Bisnis.com, JAKARTA – Tumpukan uang tunai Berkshire Hathaway Inc. milik Warren Buffett mencapai rekor baru sebesar US$157,2 miliar atau setara Rp2.450 triliun. Salah satu faktor yang mendukung hal tersebut adalah kenaikan suku bunga bank sentral.
Mengutip Bloomberg, Minggu (5/11/2023) penimbunan uang tunai, yang sebagian besar disimpan oleh Berkshire di obligasi AS jangka pendek, mencapai level tertinggi sejak kuartal ketiga tahun 2021.
Berkshire juga melaporkan laba operasional sebesar US$10,76 miliar, melonjak dibandingkan tahun sebelumnya, karena perusahaan mendapat keuntungan dari dampak kenaikan suku bunga pada tumpukan uang tunai dan keuntungan pada bisnis asuransinya.
Meskipun telah meningkatkan strategi akusisi dalam beberapa tahun terakhir, Berkshire masih kesulitan menemukan banyak kesepakatan besar yang mendorong kekayaan Buffett, sehingga ia memiliki lebih banyak uang tunai daripada yang bisa ia investasikan dengan cepat.
Setelah menahan diri selama pandemi, Buffett sempat mengambil alih saham di Occidental Petroleum Corp. dan mencapai kesepakatan senilai US$11,6 miliar untuk membeli Alleghany Corp.
Buffett juga sangat bergantung pada pembelian kembali (buyback) saham di tengah kurangnya alternatif yang menarik, dengan mengatakan bahwa tindakan tersebut menguntungkan pemegang saham.
Baca Juga
“Penyebaran uang tunai jelas melambat. Pada akhirnya Berkshire akan mulai merasakan tekanan untuk menggunakan uang tunai,” kata Jim Shanahan, analis Edward Jones.
Kekeringan kesepakatan tidak menyurutkan antusiasme investor terhadap Berkshire. Likuiditas saham Kelas B perseroan mencapai rekor tertinggi pada bulan September karena investor mencari diversifikasi bisnis sebagai lindung nilai terhadap kondisi ekonomi yang memburuk. Di sisi lain, meskipun saham-saham tersebut mengurangi sebagian dari kenaikan tersebut, saham Berkshire masih naik hampir 14% untuk setahun penuh.
Berkshire juga menghabiskan US$1,1 miliar untuk buyback saham pada periode tersebut, sehingga total buyback saham selama sembilan bulan pertama tahun ini menjadi sekitar US$7 miliar. Konglomerat ini memangkas keseluruhan portofolio ekuitasnya pada kuartal tersebut, menghasilkan hampir US$15,7 miliar dari penjualan setelah dikurangi pembelian.

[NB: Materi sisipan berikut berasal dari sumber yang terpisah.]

(* ===== verification/Hashes.v ===== *)
(** * Hashes

    The hash commands of [impl Storage for KVStorage] (src/storage.rs). *)

From S2P Require Import Prelude.
From S2P Require Import Text.
From S2P Require Import BTree.
From S2P Require Import F64.
From S2P Require Import Stream.
From S2P Require Import Value.
From S2P Require Import Hll.
From S2P Require Import Backend.
From S2P Require Import Linearizability.
From S2P Require Import Contracts.
From S2P Require Import Collections.
From S2P Require Import Strings.

(** The opening [match] of the hash closures. *)
Definition hash_or_empty (key : Str) (entry : option StoredValue)
    : Result (btree Str (list byte) * option Z) :=
  match entry with
  | Some {| value := VHash m; expires_at_ms := exp |} => Ok (m, exp)
  | Some _ => Err (wrong_type key)
  | None => Ok ([], None)
  end.

(** ** Writes *)

(** [for (field, value) in &pairs { if !map.contains_key(field) { new_fields += 1 } map.insert(..) }] *)
Definition hset_step {V} (st : btree Str V * Z) (fv : Str * V) : btree Str V * Z :=
  let '(map, new_fields) := st in
  let '(field, value) := fv in
  let new_fields := if negb (bt_contains map field) then new_fields + 1 else new_fields in
  (bt_insert map field value, new_fields).
Definition hset_loop {V} (map : btree Str V) (pairs : list (Str * V)) : btree Str V * Z :=
  fold_left hset_step pairs (map, 0).

Definition hset_mod (key : Str) (pairs : list (Str * list byte)) (entry : option StoredValue)
    : Result (CasAction Z) :=
  let? (map, exp) := hash_or_empty key entry in
  let '(map, new_fields) := hset_loop map pairs in
  Ok (Write (mk_entry exp (VHash map)) new_fields).
Definition hset (key : Str) (pairs : list (Str * list byte)) : prog kvE (Result Z) :=
  cas key (pure_mod (hset_mod key pairs)).

Definition hsetnx_mod (key field : Str) (v : list byte) (entry : option StoredValue)
    : Result (CasAction bool) :=
  let? (map, exp) := hash_or_empty key entry in
  if bt_contains map field then Ok (NoOp false)
  else Ok (Write (mk_entry exp (VHash (bt_insert map field v))) true).
Definition hsetnx (key field : Str) (v : list byte) : prog kvE (Result bool) :=
  cas key (pure_mod (hsetnx_mod key field v)).

(** [for f in fields { if map.remove(f).is_some() { removed += 1 } }] *)
Definition remove_step {V} (st : btree Str V * Z) (f : Str) : btree Str V * Z :=
  let '(map, removed) := st in
  (bt_remove map f, if bt_contains map f then removed + 1 else removed).
Definition remove_loop {V} (map : btree Str V) (fields : list Str) : btree Str V * Z :=
  fold_left remove_step fields (map, 0).

Definition hdel_mod (key : Str) (fields : list Str) (entry : option StoredValue) : Result (CasAction Z) :=
  match entry with
  | Some {| value := VHash map; expires_at_ms := exp |} =>
      let '(map, removed) := remove_loop map fields in
      if bt_is_empty map then Ok (Delete removed)
      else Ok (Write (mk_entry exp (VHash map)) removed)
  | Some _ => Err (wrong_type key)
  | None => Ok (NoOp 0)
  end.
Definition hdel (key : Str) (fields : list Str) : prog kvE (Result Z) :=
  cas key (pure_mod (hdel_mod key fields)).

Definition hash_not_int : RustyAntError := Parse "hash value is not an integer".
Definition hash_not_float : RustyAntError := Parse "hash value is not a float".

Definition hincr_by_mod (key field : Str) (delta : Z) (entry : option StoredValue) : Result (CasAction Z) :=
  let? (map, exp) := hash_or_empty key entry in
  let? current :=
    match bt_get map field with
    | Some v =>
        let? s := ok_or (from_utf8 v) hash_not_int in
        ok_or (parse_i64 s) hash_not_int
    | None => Ok 0
    end in
  let? new_val := ok_or (checked_add_i64 current delta) increment_overflow in
  Ok (Write (mk_entry exp (VHash (bt_insert map field (print_Z new_val)))) new_val).
Definition hincr_by (key field : Str) (delta : Z) : prog kvE (Result Z) :=
  cas key (pure_mod (hincr_by_mod key field delta)).

Definition hincr_by_float_mod (key field : Str) (delta : f64) (entry : option StoredValue)
    : Result (CasAction f64) :=
  let? (map, exp) := hash_or_empty key entry in
  let? current :=
    match bt_get map field with
    | Some v =>
        let? s := ok_or (from_utf8 v) hash_not_float in
        ok_or (parse_f64 s) hash_not_float
    | None => Ok f64_zero
    end in
  let new_val := f64_add current delta in
  if f64_is_nan new_val || f64_is_infinite new_val
  then Err (Parse "increment would produce NaN or infinity")
  else Ok (Write (mk_entry exp (VHash (bt_insert map field (format_float new_val)))) new_val).
Definition hincr_by_float (key field : Str) (delta : f64) : prog kvE (Result f64) :=
  cas key (pure_mod (hincr_by_float_mod key field delta)).

(** ** Reads *)

(** [match self.load(key).await? { Some(Hash(m)) => Ok(f(m)), Some(_) => Err(wrong_type), None => Ok(d) }] *)
Definition read_hash {A} (key : Str) (d : A) (f : btree Str (list byte) -> A) : prog kvE (Result A) :=
  let!? e := load key in
  match e with
  | Some {| value := VHash m |} => Ret (Ok (f m))
  | Some _ => Ret (Err (wrong_type key))
  | None => Ret (Ok d)
  end.

Definition hget (key field : Str) : prog kvE (Result (option (list byte))) :=
  read_hash key None (fun m => bt_get m field).
Definition hgetall (key : Str) : prog kvE (Result (list (Str * list byte))) :=
  read_hash key [] (fun m => m).
Definition hlen (key : Str) : prog kvE (Result Z) := read_hash key 0 len_i64.
Definition hkeys (key : Str) : prog kvE (Result (list Str)) := read_hash key [] bt_keys.
Definition hvals (key : Str) : prog kvE (Result (list (list byte))) := read_hash key [] bt_values.
Definition hexists (key field : Str) : prog kvE (Result bool) :=
  read_hash key false (fun m => bt_contains m field).
Definition hstrlen (key field : Str) : prog kvE (Result Z) :=
  read_hash key 0 (fun m => match bt_get m field with Some v => len_i64 v | None => 0 end).
Definition hmget (key : Str) (fields : list Str) : prog kvE (Result (list (option (list byte)))) :=
  read_hash key (map (fun _ => None) fields) (fun m => map (bt_get m) fields).

Definition hscan (matches : Str -> Str -> bool) (key : Str) (cursor : Z) (pattern : option Str) (count : Z)
    : prog kvE (Result (Z * list (Str * list byte))) :=
  read_hash key (0, []) (fun m => apply_collection_scan matches m cursor count pattern fst).

Definition hrandfield (key : Str) (count : Z) (allow_duplicates : bool)
    : prog kvE (Result (list (Str * list byte))) :=
  let!? e := load key in
  match e with
  | Some {| value := VHash m |} => let! l := pick_random_from_hash m count allow_duplicates in Ret (Ok l)
  | Some _ => Ret (Err (wrong_type key))
  | None => Ret (Ok [])
  end.

(** ** Lemmas *)

Definition insert_all {V} (pairs : list (Str * V)) (m : btree Str V) : btree Str V :=
  fold_left (fun m kv => bt_insert m (fst kv) (snd kv)) pairs m.

Lemma hset_loop_from {V} pairs (m : btree Str V) n :
  fold_left hset_step pairs (m, n) = (insert_all pairs m, n + (len (insert_all pairs m) - len m)).
Proof.
  revert m n. induction pairs as [|[f v] pairs IH]; intros m n; cbn; [f_equal; lia|].
  fold (insert_all pairs (bt_insert m f v)). rewrite IH. f_equal. unfold len. rewrite bt_insert_length.
  destruct (bt_contains m f); cbn [negb]; lia.
Qed.

Lemma hset_loop_spec {V} (m : btree Str V) pairs :
  hset_loop m pairs = (insert_all pairs m, len (insert_all pairs m) - len m).
Proof. unfold hset_loop. rewrite hset_loop_from. f_equal. Qed.

Lemma insert_all_wf {V} (pairs : list (Str * V)) m :
  bt_wf m -> bt_wf (insert_all pairs m).
Proof. unfold insert_all. revert m. induction pairs as [|[f v] pairs IH]; cbn; auto with btree. Qed.

Lemma insert_all_nonempty {V} (pairs : list (Str * V)) m :
  pairs <> [] \/ m <> [] -> insert_all pairs m <> [].
Proof.
  unfold insert_all. revert m. induction pairs as [|[f v] pairs IH]; cbn; intros m; [by intros [?|?]|].
  intros _. apply IH. right. apply bt_insert_nonempty.
Qed.

(** The last pair for a field wins, else the old value stays. *)
Fixpoint last_value {V} (k : Str) (pairs : list (Str * V)) : option V :=
  match pairs with
  | [] => None
  | (k', v) :: ps =>
      match last_value k ps with
      | Some v' => Some v'
      | None => if str_eqb k' k then Some v else None
      end
  end.

Lemma insert_all_get {V} (pairs : list (Str * V)) m k :
  bt_get (insert_all pairs m) k =
    match last_value k pairs with Some v => Some v | None => bt_get m k end.
Proof.
  unfold insert_all. revert m. induction pairs as [|[f v] pairs IH]; intros m; cbn; [done|]. rewrite IH.
  destruct (last_value k pairs); [done|]. unfold str_eqb. case_bool_decide as E.
  - subst. apply bt_get_insert_eq.
  - by apply bt_get_insert_ne.
Qed.

Lemma remove_loop_from {V} fields (m : btree Str V) n :
  fold_left remove_step fields (m, n) =
  (fold_left bt_remove fields m, n + (len m - len (fold_left bt_remove fields m))).
Proof.
  revert m n. induction fields as [|f fields IH]; intros m n; cbn; [f_equal; lia|].
  rewrite IH. f_equal. pose proof (bt_remove_length m f). unfold len.
  destruct (bt_contains m f); lia.
Qed.

Lemma remove_loop_spec {V} (m : btree Str V) fields :
  remove_loop m fields = (fold_left bt_remove fields m, len m - len (fold_left bt_remove fields m)).
Proof. unfold remove_loop. rewrite remove_loop_from. f_equal. Qed.

Lemma remove_all_wf {V} fields (m : btree Str V) : bt_wf m -> bt_wf (fold_left bt_remove fields m).
Proof. revert m. induction fields as [|f fields IH]; cbn; auto with btree. Qed.

Lemma remove_all_get {V} fields (m : btree Str V) k :
  bt_wf m ->
  bt_get (fold_left bt_remove fields m) k = if bool_decide (k ∈ fields) then None else bt_get m k.
Proof.
  revert m. induction fields as [|f fields IH]; intros m Hm; cbn [fold_left]; [done|].
  rewrite IH by auto with btree. case_bool_decide as E1; case_bool_decide as E2; try done.
  - exfalso. apply E2. by right.
  - apply elem_of_cons in E2 as [->|?]; [|done]. by apply bt_get_remove_eq.
  - apply bt_get_remove_ne; [done|]. intros ->. apply E2. by left.
Qed.

Lemma remove_all_nil {V} fields : fold_left bt_remove fields ([] : btree Str V) = [].
Proof. by induction fields. Qed.

Lemma bt_is_empty_false {V} (m : btree Str V) : bt_is_empty m = false -> m <> [].
Proof. by destruct m. Qed.

#[export] Hint Rewrite @hset_loop_spec @remove_loop_spec : op.
#[export] Hint Resolve insert_all_wf insert_all_nonempty remove_all_wf bt_is_empty_false : btree.

(** ** The commands meet their contract *)

#[export] Instance hset_op key pairs : pairs <> [] -> CollectionOp KHash key (hset_mod key pairs).
Proof.
  intros Hp. collection_op ltac:(unfold hset_mod, hash_or_empty).
Qed.
#[export] Instance hsetnx_op key field v : CollectionOp KHash key (hsetnx_mod key field v).
Proof. collection_op ltac:(unfold hsetnx_mod, hash_or_empty). Qed.
#[export] Instance hdel_op key fields : CollectionOp KHash key (hdel_mod key fields).
Proof. collection_op ltac:(unfold hdel_mod). Qed.
#[export] Instance hincr_by_op key field d : CollectionOp KHash key (hincr_by_mod key field d).
Proof. collection_op ltac:(unfold hincr_by_mod, hash_or_empty, ok_or). Qed.
#[export] Instance hincr_by_float_op key field d : CollectionOp KHash key (hincr_by_float_mod key field d).
Proof. collection_op ltac:(unfold hincr_by_float_mod, hash_or_empty, ok_or). Qed.

(** ** The hash as a finite map *)

(** The hash a key stands for: the stored one, or the empty one of no key. *)
Inductive holds_hash : option StoredValue -> btree Str (list byte) -> option Z -> Prop :=
| holds_none : holds_hash None [] None
| holds_some m exp : bt_wf m -> m <> [] -> holds_hash (Some (mk_entry exp (VHash m))) m exp.

Lemma holds_hash_wf e m exp : holds_hash e m exp -> bt_wf m.
Proof. destruct 1; auto with btree. Qed.

Lemma hash_or_empty_holds key e m exp : holds_hash e m exp -> hash_or_empty key e = Ok (m, exp).
Proof. by destruct 1. Qed.

(** HSET writes the map in which the last pair of each field wins and
    every other field is unchanged, keeps the TTL, and answers how many fields
    are new. *)
Theorem hset_spec key pairs w m exp :
  holds_hash (live w key) m exp -> pairs <> [] ->
  exists m', run (hset key pairs) w = (Ok (len m' - len m), put key (mk_entry exp (VHash m')) (gc key w)) /\
    bt_wf m' /\ m' <> [] /\
    forall f, bt_get m' f = match last_value f pairs with Some v => Some v | None => bt_get m f end.
Proof.
  intros Hm Hp. exists (insert_all pairs m). pose proof (holds_hash_wf _ _ _ Hm) as Hwf.
  split; [|split; [|split]]; auto with btree.
  - unfold hset. rewrite run_cas. apply atomic_write. unfold hset_mod.
    rewrite (hash_or_empty_holds _ _ _ _ Hm). cbn [rbind]. by rewrite hset_loop_spec.
  - intros f. apply insert_all_get.
Qed.

(** HDEL removes exactly the named fields, answers how many were there,
    keeps the TTL, and deletes the key when the last field goes. *)
Theorem hdel_spec key fields w m exp :
  holds_hash (live w key) m exp ->
  exists m', bt_wf m' /\
    (forall f, bt_get m' f = if bool_decide (f ∈ fields) then None else bt_get m f) /\
    run (hdel key fields) w =
      (Ok (len m - len m'),
       match m, m' with
       | [], _ => gc key w
       | _, [] => remove key (gc key w)
       | _, _ => put key (mk_entry exp (VHash m')) (gc key w)
       end).
Proof.
  intros Hm. pose proof (holds_hash_wf _ _ _ Hm) as Hwf. exists (fold_left bt_remove fields m).
  split; [auto with btree|]. split; [intros f; by apply remove_all_get|].
  unfold hdel. rewrite run_cas. remember (live w key) as e eqn:He. symmetry in He.
  destruct Hm as [|m exp Hm Hne].
  - rewrite (atomic_noop _ _ _ 0) by by rewrite He. by rewrite remove_all_nil.
  - assert (E : hdel_mod key fields (live w key) =
      let m' := fold_left bt_remove fields m in
      if bt_is_empty m' then Ok (Delete (len m - len m'))
      else Ok (Write (mk_entry exp (VHash m')) (len m - len m')))
      by (rewrite He; unfold hdel_mod; cbn [mk_entry value expires_at_ms]; by rewrite remove_loop_spec).
    cbv zeta in E. destruct m as [|p m0]; [done|].
    destruct (fold_left bt_remove fields (p :: m0)) as [|q m']; cbn [bt_is_empty] in E.
    + by apply atomic_delete.
    + by apply atomic_write.
Qed.

Definition two_fields : btree Str (list byte) := [(bs "a", bs "1"); (bs "b", bs "2")].
Definition hash_world : world := world_of [(bs "h", mk_entry (Some 5000) (VHash two_fields))].

Lemma hash_world_holds : holds_hash (live hash_world (bs "h")) two_fields (Some 5000).
Proof.
  replace (live hash_world (bs "h")) with (Some (mk_entry (Some 5000) (VHash two_fields))) by (vm_compute; reflexivity).
  constructor; [|done]. repeat (constructor; [repeat constructor|]). constructor.
Qed.

Lemma hset_spec_witness :
  exists m', fst (run (hset (bs "h") [(bs "b", bs "3"); (bs "c", bs "4")]) hash_world) = Ok (len m' - 2) /\
    bt_get m' (bs "b") = Some (bs "3") /\ bt_get m' (bs "a") = Some (bs "1").
Proof.
  destruct (hset_spec (bs "h") [(bs "b", bs "3"); (bs "c", bs "4")] hash_world two_fields (Some 5000)
    hash_world_holds ltac:(discriminate)) as (m' & E & _ & _ & Hget).
  exists m'. rewrite E. split; [reflexivity|]. split; rewrite Hget; reflexivity.
Defined.

Lemma hdel_spec_witness :
  exists m', bt_get m' (bs "a") = None /\ bt_get m' (bs "b") = Some (bs "2") /\
    fst (run (hdel (bs "h") [bs "a"; bs "x"; bs "a"]) hash_world) = Ok (2 - len m').
Proof.
  destruct (hdel_spec (bs "h") [bs "a"; bs "x"; bs "a"] hash_world two_fields (Some 5000) hash_world_holds)
    as (m' & _ & Hget & E).
  exists m'. split; [rewrite Hget; reflexivity|]. split; [rewrite Hget; reflexivity|]. rewrite E. reflexivity.
Defined.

Termasuk kerugian investasi dan derivatif, Berkshire membukukan kerugian pada kuartal terakhir hampir US$12,8 miliar atau lebih besar dibandingkan tahun sebelumnya, terutama karena kerugian pada portofolio saham. Berkshire sering merekomendasikan agar investor melihat lebih jauh keuntungan atau kerugian investasi, yang terkait dengan peraturan akuntansi, dengan mengatakan bahwa hal tersebut dapat menyesatkan investor.
Bisnis Asuransi
Berkshire tercatat beroperasi dan berinvestasi di seluruh penjuru perekonomian AS, memiliki bisnis termasuk Geico, BNSF, Dairy Queen dan See’s Candies, yang berarti investor memandang perusahaan tersebut sebagai jendela menuju kesehatan ekonomi yang lebih luas.
Kekuatan di unit asuransi, ditambah dimasukkannya pendapatan Pilot Flying J yang tidak dimasukkan Berkshire dalam pos laba tahun lalu, membantu mendorong profitabilitas. Berkshire mengatakan bisnis asuransinya membukukan keuntungan sebesar US$2,42 miliar dibandingkan kerugian pada periode tahun sebelumnya, ketika industri asuransi sedang dilanda guncangan.
Unit bisnis Geico milik perusahaan, yang telah berjuang menghadapi kerugian sepanjang tahun 2022, juga membukukan laba dibandingkan periode yang sama tahun lalu, karena perusahaan tersebut mengurangi biaya iklan sebesar 54% year-to-date.
Perbaikan ini menyusul upaya Geico untuk merombak penjaminan setelah berjuang dengan biaya yang lebih tinggi untuk penggantian atau perbaikan kendaraan yang rusak. Upaya ini menyebabkan hilangnya pangsa pasar, sehingga menimbulkan pertanyaan apakah mereka akan berupaya merebut kembali pangsa pasar tersebut.